On the train are several finny ladies in the company of pirates and sailors.

“How are mermaids different from mortal women?” I ask.

A siren wearing little more than a sequined fishtail and a sprinkling of glitter looks me in the eye and says, “Mortal women don’t have the boom-boom shimmy-sham that mermaids possess. For another thing, we have all that fantasy on our side.”

Everyone who comes to Coney Island partakes in that fantasy. In the staging area on West 10th Street, in the shadow of the Cyclone, I mingle with contenders for the title of Best Mermaid, Littlest Mermaid, Best Marching Group. There are mama mermaids pushing strollers with baby mermaids, devil mermaids from the depths of the deep blue sea, cowgirl mermaids from the Gulf of Mexico, and the “Mermaids of de Nile” with a pyramid in tow.

Once the parade gets underway, heralded by a fleet of antique cars with splendiferous tail fins, the local luminaries come into view. The sword swallower --- the Great Fredini --- walks by carrying the official Queen Mermaid, his four-year-old daughter, Katerina Kahl. King Neptune, the elaborately mustachioed and white-bearded Rabbi Abraham Abraham, who is best known as the leader of one of Coney Island’s winter swimming clubs, keeps jumping out of his rolling throne to dance a jig.

They're led by the Mayor of Coney Island, Dick Zigun, who acquired the title by buying the costume --- an antique bathing suit and a spiffy top hat --- and playing the role of Coney Island’s biggest booster. As the cavalcade floats down the boardwalk, with the jam-packed beach and Atlantic Ocean on one side and the whirling rides on the other, a record-breaking crowd cheers them on. I can almost believe that Coney Island has reclaimed its title as the world’s premier playground by the sea.


On another sunny Saturday I meet Marie A. Roberts, a third-generation Coney Islander who was taken to Steeplechase Park as a child in the ‘50s and was raised on her family’s reminiscences of Dreamland. Today, she paints the sideshow banners that emblazon the façade of the Coney Island, USA headquarters.

“You can smell the ocean where my family’s house is," Roberts says when we meet in front of the Stillwell Avenue station. "You can’t from Ditmas Park or Park Slope,” she adds, referring to Brooklyn's yuppified neighborhoods. With her long hair tucked under a saucy straw hat and a rolled-up banner in hand, she looks the part of Coney Island’s artist-in-residence.

It’s just before noon and the sideshow is shut tight as a drum. But high above the corrugated-metal shutter, 24 hours a day, 365 days a year, banners advertise Albino Pythons, Electra, and other oddities. Along with Nathan’s Famous, the B & B Carousell and the Coney Island Museum, these carny canvases are among the amusement area’s few year-round attractions.

“A few of them were painted by my students,” says Roberts, who is an associate professor of art at Fairleigh Dickinson University. “The kids come down to the show and they think it’s cool and hip. I look at it as sort of normal. I feel really at home.”
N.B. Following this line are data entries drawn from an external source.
Lemma countMatches_occurrenceCount (lines : list LineResult) :
  countMatches lines = occurrenceCount lines.
Proof. unfold countMatches. now rewrite fold_left_count. Qed.

Lemma occurrenceCount_app (xs ys : list LineResult) :
  occurrenceCount (xs ++ ys) = occurrenceCount xs + occurrenceCount ys.
Proof. unfold occurrenceCount. now rewrite map_app, list_sum_app. Qed.

(** With a pattern that compiles, the lines of a file never throw; what
    they add to [totalMatches] is what they add to [fileMatches]. *)
Lemma forEachFileLine_counts (fuel : nat) (pattern flags : string) (R : regexp) :
  newRegExp pattern flags = Normal R ->
  forall (lines : list string) (index : nat) (fileMatches : list LineResult)
         (st st' : walkState) (c : completion (list LineResult)),
    forEachFileLine fuel pattern flags lines index fileMatches st = Some (c, st') ->
    exists fileMatches',
      c = Normal fileMatches'
      /\ walkResults st' = walkResults st
      /\ walkTotal st' + occurrenceCount fileMatches
         = walkTotal st + occurrenceCount fileMatches'
      /\ (Forall (fun l => matches l <> []) fileMatches ->
          Forall (fun l => matches l <> []) fileMatches').
Proof.
  intros HR. induction lines as [|line rest IH];
    intros index fileMatches st st' c Hrun.
  - injection Hrun as <- <-. exists fileMatches. auto.
  - cbn [forEachFileLine] in Hrun. unfold bind at 1 in Hrun.
    rewrite findOccurrences_compiled with (R := R) in Hrun by assumption.
    unfold loop in Hrun.
    destruct (whileExec fuel R line []) as [lineMatches|]; [|discriminate].
    destruct (0 <? List.length lineMatches)%nat eqn:Hsome.
    + unfold bind at 1, modify in Hrun.
      apply IH in Hrun as (fm' & -> & Hres & Htotal & Hne).
      exists fm'. split; [reflexivity|]. split; [exact Hres|].
      rewrite occurrenceCount_app in Htotal. unfold occurrenceCount at 2 in Htotal.
      cbn [map list_sum matches addTotal walkTotal] in Htotal.
      change (list_sum [List.length lineMatches])
        with (List.length lineMatches + 0) in Htotal.
      split; [lia|]. intros Hfm. apply Hne. apply Forall_app. split; auto.
      constructor; auto. cbn [matches]. apply Nat.ltb_lt in Hsome.
      destruct lineMatches; [simpl in Hsome; lia | discriminate].
    + apply IH in Hrun as (fm' & -> & Hres & Htotal & Hne). eauto.
Qed.

(** With a pattern that does not compile, the first line throws before
    anything is written. *)
Lemma forEachFileLine_throws (fuel : nat) (pattern flags message : string)
    (line : string) (rest : list string) (index : nat)
    (fileMatches : list LineResult) (st : walkState) :
  newRegExp pattern flags = Throw message ->
  forEachFileLine fuel pattern flags (line :: rest) index fileMatches st
  = Some (Throw message, st).
Proof.
  intros HR. cbn [forEachFileLine]. unfold bind.
  now rewrite findOccurrences_throws with (message := message).
Qed.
“Lester would have been delighted to see the banners,” she adds. Lester A. Roberts, Marie’s uncle, was a talker extraordinaire with the Dreamland Circus Sideshow in the 1920s.

Photos of him working and socializing with Zip What Is It?, Lionel the Lion-Faced Man, and other famous freaks left an indelible impression on her. Some of those pictures now reside in the Coney Island Museum.

“These are photos of people having a good time, some of whom happen to be freaks," she says.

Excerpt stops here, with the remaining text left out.